WebAssembly (Wasm) historically limited applications to a 32-bit linear memory space, restricting maximum memory usage to 4 gigabytes. To overcome this limitation for memory-intensive applications, the WebAssembly community developed the “Memory64” proposal, which introduces support for 64-bit memory addressing. This article explains how WebAssembly implements 64-bit memory addressing, the technical changes it introduces to the Wasm instruction set, and the practical implications for developers.

The 32-Bit Limitation

In standard WebAssembly (often referred to as wasm32), the linear memory is indexed using 32-bit unsigned integers. This means that instructions like loads, stores, and memory management operations (such as growing the memory) use i32 values to represent addresses. Consequently, the maximum addressable space is \(2^{32}\) bytes, which translates to exactly 4 GiB of virtual memory.

While 4 GiB is sufficient for typical web applications, it acts as a bottleneck for complex desktop-class software ported to the web, such as large-scale databases, video editing suites, scientific simulations, and modern game engines.

Introducing Memory64

The Memory64 proposal (wasm64) solves this bottleneck by allowing WebAssembly linear memory to be indexed using 64-bit integers (i64). This expands the theoretical maximum addressable memory space to \(2^{64}\) bytes (16 exabytes), though actual execution environments and operating systems will impose much lower, practical runtime limits.

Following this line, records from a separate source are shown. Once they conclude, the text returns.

(** * ACE-Step sampling pipeline: a shallow embedding of
      [ace_step/pipeline_ace_step.py]

    The development follows the Python class [ACEStepPipeline].

    Model:
    - [Py]        the Python-level values the pipeline computes with: ints
                  as [Z], host floats as [Q], exceptions as the left side
                  of a sum;
    - [Float]     rounding to the nearest value of a binary floating-point
                  format, and Python's float arithmetic by it;
    - [Tensor]    4-d tensors [batch, channel, feature, frame] with the
                  slicing, padding, broadcasting and concatenation the
                  pipeline uses;
    - [Extern]    the collaborators the pipeline calls and does not
                  implement: transformer, schedule provider, guidance
                  fusions, random generators;
    - [Sampler]   [text2music_diffusion_process]: setup, step loop, extend
                  reassembly, with [add_latents_noise];
    - [FlowEdit]  [calc_v] and [flowedit_diffusion_process];
    - [Seeds]     [set_seeds] and the seeding part of [__call__];
    - [Call]      [__call__] up to the choice of the sampler;
    - [Lyrics]    [get_lang] and the two [tokenize_lyrics];
    - [Cacher]    the cache of audio files of [ace_step_nodes.py];
    - [Stub], [Scenario], [Cases]  small collaborators and configurations
                  to run the model on.

    Properties: [TensorFacts], [FloatFacts], [ScheduleFacts], [LoopFacts],
    [RetakeFacts], [RepaintFacts], [Audio2AudioFacts], [ExtendFacts],
    [FlowEditFacts], [SeedsFacts], [WindowFacts], [PassFacts],
    [ExtendSetupFacts], [RepaintStartFacts], [SeedArgumentFacts],
    [FlowWindowFacts], [CallFacts], [LyricsFacts], [CacherFacts],
    [OssFacts].

    Numbers.  Python [int]s are [Z].  Python [float]s that steer control flow
    (scales, fractions, timesteps, sigmas) are rationals [Q]: every finite
    float is one, and comparisons stay executable.  A float argument is
    read as the double nearest to the number written.  The guidance window,
    the guidance scale of a step, the repaint start index, the retake angle
    and the audio2audio request are computed as the machine computes them:
    every operation rounded to the nearest double for Python's own
    arithmetic, and to the nearest value of the tensor dtype for the
    scalars the pipeline puts in tensors ([Float]).  The conversion of
    seconds to frames and the flow-edit indices are products taken
    exactly, which is what the floats give unless the exact product lies
    within one rounding of an integer.  Entries of latents are real numbers
    [R]: the rounding of their sums and products in the tensor dtype is
    outside the model.

    Effects.  A function that can raise returns [result]; objects Python
    mutates in place (scheduler, momentum buffers, generators) are passed in
    and returned.  The step loops record the collaborator calls they make,
    in order. *)

From Stdlib Require Import ZArith QArith Qabs Qround Qpower List Bool Lia.
From Stdlib Require Import Reals Psatz.
From Stdlib Require Import Ascii String.
Import ListNotations.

To support 64-bit addressing, WebAssembly introduces changes to several core components of its specification:

1. Memory Definitions

When defining a memory module in Wasm, the developer or compiler can now specify the index type. A memory definition includes a flag indicating whether it uses i32 (wasm32) or i64 (wasm64) for indexing.

2. Instruction Set Adaptation

All memory-related instructions are adapted to use the 64-bit index type when operating on a 64-bit memory. This includes: * Loads and Stores: Instructions like i32.load, i64.store, and their variants accept 64-bit effective addresses (composed of a 64-bit base address from the stack and a static offset). * Memory Management: The memory.size and memory.grow instructions return and accept i64 values, respectively, allowing the engine to allocate and report memory sizes beyond the 4 GiB barrier. * Bulk Memory Operations: Operations like memory.copy, memory.fill, and memory.init use 64-bit integers for offsets and element counts.

3. Table Offsets

Similar to linear memory, WebAssembly tables can also benefit from 64-bit indexing. Under the Memory64 proposal, table instructions (like table.get, table.set, and table.grow) can use i64 types to index elements, allowing for much larger tables of function references or objects.

Practical Considerations and Support

To use 64-bit memory addressing, developers must compile their source code (usually written in C, C++, Rust, or Zig) targeting the wasm64 architecture instead of the traditional wasm32 target. Toolchains like Emscripten and LLVM provide built-in flags to enable this target.

At the runtime level, major web browsers and standalone WebAssembly runtimes (such as Wasmtime and Wasmer) support the Memory64 proposal, either natively or behind experimental flags. Because 64-bit addressing requires 64-bit pointers, applications running on wasm64 may experience a slight increase in memory overhead (known as pointer bloat) and minor cache performance differences compared to wasm32, but they gain the ability to process massive datasets seamlessly.